**Instructions for the task**
Find the word "local" below. Copy each line that has it.

**Supplied data**
(* ===== verification/Gic.v ===== *)
(** * The GICv2 driver of Trusted Firmware-A

    drivers/arm/gic/common/gic_common.c, drivers/arm/gic/v2/gicv2_main.c,
    gicv2_helpers.c and gicv2_private.h, the platform layer
    plat/common/plat_gicv2.c, plat/arm/common/arm_gicv2.c and
    plat/xilinx/zynqmp/plat_zynqmp.c.  Configuration of the ZynqMP build:
    GICV2_G0_FOR_EL3 = 1, WARMBOOT_ENABLE_DCACHE_EARLY = 1 (no cache
    maintenance), assertions enabled. *)

From S2P Require Import Prelude Machine.
#[local] Open Scope Z_scope.
#[local] Open Scope c_scope.

Module Gic.

(** ** Constants: gic_common.h, gicv2.h, interrupt_mgmt.h, platform_def.h *)

Definition MIN_SGI_ID : Z := 0.
Definition MIN_PPI_ID : Z := 16.
Definition MIN_SPI_ID : Z := 32.
Definition MAX_SPI_ID : Z := 1019.
Definition GIC_PRI_MASK : Z := 0xff.
Definition GIC_CFG_MASK : Z := 0x3.
Definition GIC_SPURIOUS_INTERRUPT : Z := 1023.
Definition GIC_INTR_CFG_LEVEL : Z := 0.
Definition GIC_INTR_CFG_EDGE : Z := 2.
Definition GIC_HIGHEST_SEC_PRIORITY : Z := 0.
Definition GICD_CTLR : Z := 0x0.
Definition GICD_TYPER : Z := 0x4.
Definition GICD_IGROUPR : Z := 0x80.
Definition GICD_ISENABLER : Z := 0x100.
Definition GICD_ICENABLER : Z := 0x180.
Definition GICD_ISPENDR : Z := 0x200.
Definition GICD_ICPENDR : Z := 0x280.
Definition GICD_ISACTIVER : Z := 0x300.
Definition GICD_ICACTIVER : Z := 0x380.
Definition GICD_IPRIORITYR : Z := 0x400.
Definition GICD_ITARGETSR : Z := 0x800.
Definition GICD_ICFGR : Z := 0xc00.
Definition GICD_NSACR : Z := 0xe00.
Definition GICD_SGIR : Z := 0xF00.
Definition GICD_CPENDSGIR : Z := 0xF10.
Definition GICD_SPENDSGIR : Z := 0xF20.
Definition GICD_PIDR2_GICV2 : Z := 0xFE8.
Definition CTLR_ENABLE_G0_BIT : Z := 0x1.
Definition CTLR_ENABLE_G1_BIT : Z := 0x2.
Definition GICD_IPRIORITYR_DEF_VAL : Z := 0x80808080.
Definition GIC_TARGET_CPU_MASK : Z := 0xff.
Definition GICV2_MAX_TARGET_PE : Z := 8.
Definition GICV2_INTR_GROUP0 : Z := 0.
Definition GICV2_INTR_GROUP1 : Z := 1.
Definition PENDING_G1_INTID : Z := 1022.
Definition INT_ID_MASK : Z := 0x3ff.
Definition GICC_CTLR : Z := 0x0.
Definition GICC_PMR : Z := 0x4.
Definition GICC_IAR : Z := 0xC.
Definition GICC_EOIR : Z := 0x10.
Definition GICC_RPR : Z := 0x14.
Definition GICC_HPPIR : Z := 0x18.
Definition GICC_AHPPIR : Z := 0x28.
Definition IRQ_BYP_DIS_GRP1 : Z := BIT 8.
Definition FIQ_BYP_DIS_GRP1 : Z := BIT 7.
Definition IRQ_BYP_DIS_GRP0 : Z := BIT 6.
Definition FIQ_BYP_DIS_GRP0 : Z := BIT 5.
Definition FIQ_EN_SHIFT : Z := 3.
Definition FIQ_EN_BIT : Z := BIT 3.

**Answer for the task**
#[local] Open Scope Z_scope.
#[local] Open Scope c_scope.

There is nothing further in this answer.